Most people with pouchitis are treated with 10 to 14 days of antibiotics such as ciprofloxacin (Cipro) or metronidazole (Flagyl), usually given orally. Ciprofloxacin generally produces fewer side effects and may be more effective than metronidazole.
Other antibiotics used include rifaximin (Xifaxan) and amoxicillin/clavulanate (Augmentin). Sometimes antibiotics are given in combination.
While most people respond well to treatment, 5-19 percent develop relapsing or treatment-refractory disease. This form of pouchitis might require long-term, continuous antibiotic therapy. Probiotic bacteria supplements have been found helpful in preventing pouchitis from returning once it has been treated, although more studies are needed.
Chronic antibiotic refractory pouchitis (CARP)

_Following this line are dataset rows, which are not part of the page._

Definition byte_of_Z (v : Z) : byte :=
  match Byte.of_N (Z.to_N (v mod 256)) with
  | Some b => b
  | None => x00
  end.

(** Little-endian image of [v] on [n] bytes. *)
Fixpoint encodeLE (n : nat) (v : Z) : list byte :=
  match n with
  | O => []
  | S n' => byte_of_Z v :: encodeLE n' (v / 256)
  end.

(** Value of the bytes [bs], little-endian. *)
Fixpoint decodeLE (bs : list byte) : Z :=
  match bs with
  | [] => 0
  | b :: bs' => byte_to_Z b + 256 * decodeLE bs'
  end.

(** ** BytecodeFileHeader (lines 56-124) *)

(** Modelled from the spec: the constant [SHA1_NUM_BYTES] of
    hermes/Support/SHA1.h, which is not among the sources; the source hash
    is 20 bytes. *)
Definition SHA1_NUM_BYTES : nat := 20.

Module BytecodeOptions.

(** The byte [_flags] of the union. *)
Definition t : Type := Z.

(** [BytecodeOptions() : _flags(0) {}] *)
Definition BytecodeOptions : t := 0.

Definition staticBuiltins (o : t) : bool := Z.testbit o 0.

End BytecodeOptions.

Inductive HeaderMember : Type :=
| h_magic
| h_version
| h_sourceHash
| h_fileLength
| h_globalCodeIndex
| h_functionCount
| h_stringCount
| h_identifierCount
| h_stringTableBytes
| h_stringStorageSize
| h_regExpCount
| h_regExpStorageSize
| h_arrayBufferSize
| h_objKeyBufferSize
| h_objValueBufferSize
| h_cjsModuleCount
| h_debugInfoOffset
| h_options
| h_padding.

Definition HeaderMember_eq_dec (a b : HeaderMember) : {a = b} + {a <> b}.
Proof. decide equality. Defined.

Module BytecodeFileHeader.

Record t : Type := mk
  { magic : Z;
    version : Z;
    sourceHash : list byte;
    fileLength : Z;
    globalCodeIndex : Z;
    functionCount : Z;
    stringCount : Z;
    identifierCount : Z;
    stringTableBytes : Z;
    stringStorageSize : Z;
    regExpCount : Z;
    regExpStorageSize : Z;
    arrayBufferSize : Z;
    objKeyBufferSize : Z;
    objValueBufferSize : Z;
    cjsModuleCount : Z;     (* int32_t *)
    debugInfoOffset : Z;
    options : BytecodeOptions.t;
    padding : list byte }.

(** The members in declaration order with their sizes in bytes.  The
    struct is declared between [LLVM_PACKED_START] and [LLVM_PACKED_END]:
    members follow each other without gaps. *)
Definition members : list (HeaderMember * nat) :=
  [ (h_magic, 8%nat);
    (h_version, 4%nat);
    (h_sourceHash, SHA1_NUM_BYTES);
    (h_fileLength, 4%nat);
    (h_globalCodeIndex, 4%nat);
    (h_functionCount, 4%nat);
    (h_stringCount, 4%nat);
    (h_identifierCount, 4%nat);
    (h_stringTableBytes, 4%nat);
    (h_stringStorageSize, 4%nat);
    (h_regExpCount, 4%nat);
    (h_regExpStorageSize, 4%nat);
    (h_arrayBufferSize, 4%nat);
    (h_objKeyBufferSize, 4%nat);
    (h_objValueBufferSize, 4%nat);
    (h_cjsModuleCount, 4%nat);
    (h_debugInfoOffset, 4%nat);
    (h_options, 1%nat);
    (h_padding, 7%nat) ].

(** [sizeof(BytecodeFileHeader)] *)
Definition sizeof : nat :=
  fold_right (fun m acc => (snd m + acc)%nat) 0%nat members.

Fixpoint offset_in (ms : list (HeaderMember * nat)) (m : HeaderMember) : nat :=
  match ms with
  | [] => 0%nat
  | (m', sz) :: ms' =>
      if HeaderMember_eq_dec m' m then 0%nat else (sz + offset_in ms' m)%nat
  end.

(** [offsetof(BytecodeFileHeader, m)] *)
Definition offsetof (m : HeaderMember) : nat := offset_in members m.

Definition size_of_member (m : HeaderMember) : nat :=
  match find (fun p => if HeaderMember_eq_dec (fst p) m then true else false)
             members with
  | Some p => snd p
  | None => 0%nat
  end.

(** [std::copy(first, last, dst)] into an array: the copied elements
    replace a prefix of [dst]. *)
Definition std_copy (src dst : list byte) : list byte :=
  src ++ skipn (List.length src) dst.

(** [std::fill(first, first + n, v)] over a whole array of [n] bytes. *)
Definition std_fill (n : nat) (v : byte) : list byte := repeat v n.

(** The constructor: [sourceHash()] zeroes the array before the body
    copies the digest into it; the body then zeroes the padding. *)
Definition BytecodeFileHeader
    (magic version : Z) (sourceHash : list byte)
    (fileLength globalCodeIndex functionCount stringCount identifierCount
     stringTableBytes stringStorageSize regExpCount regExpStorageSize
     arrayBufferSize objKeyBufferSize objValueBufferSize
     cjsModuleCount debugInfoOffset : Z)
    (options : BytecodeOptions.t) : t :=
  {| magic := store 64 magic;
     version := store 32 version;
     sourceHash := std_copy sourceHash (repeat x00 SHA1_NUM_BYTES);
     fileLength := store 32 fileLength;
     globalCodeIndex := store 32 globalCodeIndex;
     functionCount := store 32 functionCount;
     stringCount := store 32 stringCount;
     identifierCount := store 32 identifierCount;
     stringTableBytes := store 32 stringTableBytes;
     stringStorageSize := store 32 stringStorageSize;
     regExpCount := store 32 regExpCount;
     regExpStorageSize := store 32 regExpStorageSize;
     arrayBufferSize := store 32 arrayBufferSize;
     objKeyBufferSize := store 32 objKeyBufferSize;
     objValueBufferSize := store 32 objValueBufferSize;
     cjsModuleCount := signed 32 cjsModuleCount;
     debugInfoOffset := store 32 debugInfoOffset;
     options := options;
     padding := std_fill 7 x00 |}.
(** The outcomes of [generate_ai_answer_route]: once the question is found
    the read of [company] off the query object raises, so the flag is never
    looked at, the generator never called and nothing inserted. *)
Lemma generate_ai_answer_route_eq question_id u st :
  generate_ai_answer_route question_id u st =
  match find_by_id Question.id question_id (questions st) with
  | None => (Raise (HTTPException 404 "Question not found"), st)
  | Some q => (Raise (AttributeError "company"), st)
  end.
Proof.
  unfold generate_ai_answer_route. run.
  by destruct (find_by_id Question.id question_id (questions st)).
Qed.

End Facts.

(** ** Tenant isolation on the read paths *)

Section Isolation.
Context {store : ContentStore}.

(** C1: a question owned by one tenant is never in the list returned to a
    caller of another tenant, whatever page, page size, tags and sort key are
    asked for; [get_question_by_id] never returns it to such a caller, and
    asked for that very question it fails with "Access denied". *)
Theorem tenant_isolation_on_reads (st : Store) (q : Question.t) (u : CurrentUser) :
  q ∈ questions st →
  Question.company_id q ≠ company_id u →
  (∀ page page_size tags sort_by l st',
     get_questions page page_size tags sort_by u st = (Ok l, st') → q ∉ l)
  ∧ (∀ question_id r st',
       get_question_by_id question_id u st = (Ok r, st') → r.1 ≠ q)
  ∧ (∀ question_id,
       Question_get question_id st = (Ok (Some q), st) →
       get_question_by_id question_id u st =
       (Raise (HTTPException 403 "Access denied"), st)).
Proof.
  intros Hin Hne. repeat split.
  - intros page page_size tags sort_by l st' Hget Hq.
    eapply get_questions_sound, matching_questions_elem in Hget as [_ Hc]; done.
  - intros question_id r st'. rewrite get_question_by_id_eq.
    destruct (find_by_id Question.id question_id (questions st)) as [q'|]; [|discriminate].
    destruct (bool_decide_reflect (Question.company_id q' ≠ company_id u)) as [|Heq];
      [discriminate |].
    intros [= <- _]. simpl. intros ->. apply Heq, Hne.
  - intros question_id Hget. rewrite get_question_by_id_eq.
    run. injection Hget as ->.
    by rewrite bool_decide_eq_true_2.
Qed.

End Isolation.

Lemma tenant_isolation_on_reads_witness :
  (∀ page page_size tags sort_by l st',
     get_questions page page_size tags sort_by bob two_tenant_store = (Ok l, st') →
     question_of_alice ∉ l)
  ∧ (∀ question_id r st',
       get_question_by_id question_id bob two_tenant_store = (Ok r, st') →
       r.1 ≠ question_of_alice)
  ∧ (∀ question_id,
       Question_get question_id two_tenant_store =
       (Ok (Some question_of_alice), two_tenant_store) →
       get_question_by_id question_id bob two_tenant_store =
       (Raise (HTTPException 403 "Access denied"), two_tenant_store)).
Proof.
  apply (tenant_isolation_on_reads two_tenant_store question_of_alice bob).
  - simpl. apply list_elem_of_here.
  - simpl. lia.
Defined.


(** ** Sorting *)

Section Sorting.
Context {store : ContentStore}.


End Sorting.

(** ** Cross-tenant and missing questions *)

(** C5, as claimed, fails: bob asks for alice's question 0 and for the
    missing question 7; the two failures differ in status and in body. *)
Lemma cross_tenant_differs_from_missing :
  Question_get 0%nat two_tenant_store = (Ok (Some question_of_alice), two_tenant_store)
  ∧ Question.company_id question_of_alice ≠ company_id bob
  ∧ Question_get 7%nat two_tenant_store = (Ok None, two_tenant_store)
  ∧ ∃ e_other e_missing,
      get_question_by_id 0%nat bob two_tenant_store = (Raise e_other, two_tenant_store)
      ∧ get_question_by_id 7%nat bob two_tenant_store = (Raise e_missing, two_tenant_store)
      ∧ response_body e_other ≠ response_body e_missing
      ∧ status_of e_other ≠ status_of e_missing.
Proof.
  split; [reflexivity |]. split; [simpl; lia |]. split; [reflexivity |].
  exists (HTTPException 403 "Access denied"), (HTTPException 404 "Question not found").
  repeat split; try reflexivity; simpl; discriminate.
Qed.

(** C5, amended: the id of another tenant's question is answered with
    status 403 and body "Access denied", a missing id with status 404 and
    body "Question not found". The two responses differ, so the existence
    of the question shows; the cross-tenant response is one fixed response
    that carries nothing of the question. *)
Theorem cross_tenant_response (st : Store) (u : CurrentUser)
    (id_other id_missing : oid) (q : Question.t) :
  Question_get id_other st = (Ok (Some q), st) →
  Question.company_id q ≠ company_id u →
  Question_get id_missing st = (Ok None, st) →
  get_question_by_id id_other u st = (Raise (HTTPException 403 "Access denied"), st)
  ∧ get_question_by_id id_missing u st =
    (Raise (HTTPException 404 "Question not found"), st)
  ∧ response_body (HTTPException 403 "Access denied") ≠
    response_body (HTTPException 404 "Question not found").
Proof.
  intros Hq Hne Hm. rewrite !get_question_by_id_eq. run.
  injection Hq as ->. injection Hm as ->.
  rewrite bool_decide_eq_true_2 by done. repeat split. discriminate.
Qed.

Lemma cross_tenant_response_witness :
  get_question_by_id 0%nat bob two_tenant_store =
  (Raise (HTTPException 403 "Access denied"), two_tenant_store)
  ∧ get_question_by_id 7%nat bob two_tenant_store =
    (Raise (HTTPException 404 "Question not found"), two_tenant_store)
  ∧ response_body (HTTPException 403 "Access denied") ≠
    response_body (HTTPException 404 "Question not found").
Proof.
  apply (cross_tenant_response two_tenant_store bob 0%nat 7%nat question_of_alice).
  - reflexivity.
  - simpl. lia.
  - reflexivity.
Defined.

(** ** Creating questions *)

(** C7, as claimed, fails: a payload with an empty description is
    accepted and its question inserted. *)
Lemma empty_description_is_inserted :
  create_question {[ "title" := PyStr "t"; "description" := PyStr "" ]} alice empty_store =
  (Ok ("Question created successfully", 0%nat),
   mkStore [Question.mk (Some 0%nat) (PyStr "t") (PyStr "") (PyList []) 1%nat "alice" 0]
     [] [] [] 1%nat).
Proof. reflexivity. Qed.

(** C7, amended: [create_question] makes no emptiness check: with text
    under the keys "title" and "description", empty text included, and with
    the key "tags" absent or holding a list, it succeeds, inserts exactly one
    question holding them with the caller's tenant and identity and no
    upvotes, and returns the new id. *)
Theorem create_question_inserts (d : gmap string pyval) (u : CurrentUser)
    (st : Store) (t desc : string) (tgs : list string) :
  d !! "title" = Some (PyStr t) →
  d !! "description" = Some (PyStr desc) →
  dict_get d "tags" (PyList []) = PyList tgs →
  create_question d u st =
  (Ok ("Question created successfully", next_id st),
   mkStore
     (questions st ++
        [Question.mk (Some (next_id st)) (PyStr t) (PyStr desc) (PyList tgs)
           (company_id u) (sub u) 0])
     (answers st) (comments st) (users st) (S (next_id st))).
Proof.
  intros Ht Hd Htags. unfold create_question. run. rewrite Ht, Hd, Htags. reflexivity.
Qed.

Lemma create_question_inserts_witness :
  create_question {[ "title" := PyStr ""; "description" := PyStr "" ]} bob two_tenant_store =
  (Ok ("Question created successfully", 3%nat),
   mkStore
     (questions two_tenant_store ++
        [Question.mk (Some 3%nat) (PyStr "") (PyStr "") (PyList []) 2%nat "bob" 0])
     [] [] (users two_tenant_store) 4%nat).
Proof.
  rewrite (create_question_inserts _ bob two_tenant_store "" "" []) by reflexivity.
  reflexivity.
Defined.

(** C10: a payload without the key "title" or without the key
    "description" makes [create_question] raise [KeyError] for the first
    such key; nothing is inserted, and the failure is an internal error,
    not a validation error. *)
Theorem create_question_missing_key (d : gmap string pyval) (u : CurrentUser)
    (st : Store) :
  d !! "title" = None ∨ d !! "description" = None →
  ∃ k, create_question d u st = (Raise (KeyError k), st)
       ∧ (k = "title" ∨ k = "description")
       ∧ d !! k = None
       ∧ is_ValidationError (KeyError k) = false.
Proof.
  intros H. unfold create_question. run.
  destruct (d !! "title") as [t|] eqn:Ht.
  - destruct H as [|Hd]; [discriminate |]. exists "description".
    rewrite Hd. auto.
  - exists "title". auto.
Qed.

Lemma create_question_missing_key_witness :
  ∃ k, create_question {[ "title" := PyStr "t" ]} alice two_tenant_store =
       (Raise (KeyError k), two_tenant_store)
       ∧ (k = "title" ∨ k = "description")
       ∧ ({[ "title" := PyStr "t" ]} : gmap string pyval) !! k = None
       ∧ is_ValidationError (KeyError k) = false.
Proof.
  apply (create_question_missing_key {[ "title" := PyStr "t" ]} alice two_tenant_store).
  right. reflexivity.
Defined.

(** ** Pagination *)

(** C8: pagination is written down and never reached. Alice has two
    questions, and asks for her first page of two, under either sort key:
    the call raises [TypeError], because [sort] refuses the integer it is
    given before [skip] and [limit] are applied, and no page comes back. *)
Theorem first_page_is_never_returned :
  matching_questions None alice two_tenant_store = [question_of_alice; second_of_alice]
  ∧ get_questions 1 2 None "upvotes" alice two_tenant_store =
    (Raise (TypeError "Wrong argument type"), two_tenant_store)
  ∧ get_questions 1 2 None "created_at" alice two_tenant_store =
    (Raise (TypeError "Wrong argument type"), two_tenant_store).
Proof. repeat split. Qed.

In some people, pouchitis does not respond to antibiotics. Doctors at Mayo Clinic can help find solutions, which include ruling out other causes for your symptoms. Medications include:
- An anti-inflammatory drug, mesalamine (Apriso, Asacol, others), either oral or as a suppository (Canasa) or enema
- Oral and topical corticosteroids, such as budesonide or hydrocortisone
- Immunosuppressive (anti-tumor necrosis factor or TNF) medications such as infliximab (Remicade) or adalimumab (Humira)
No data is available on fecal transplantation in CARP.
In rare cases when pouchitis does not respond to any medications, it may be necessary to remove the pouch.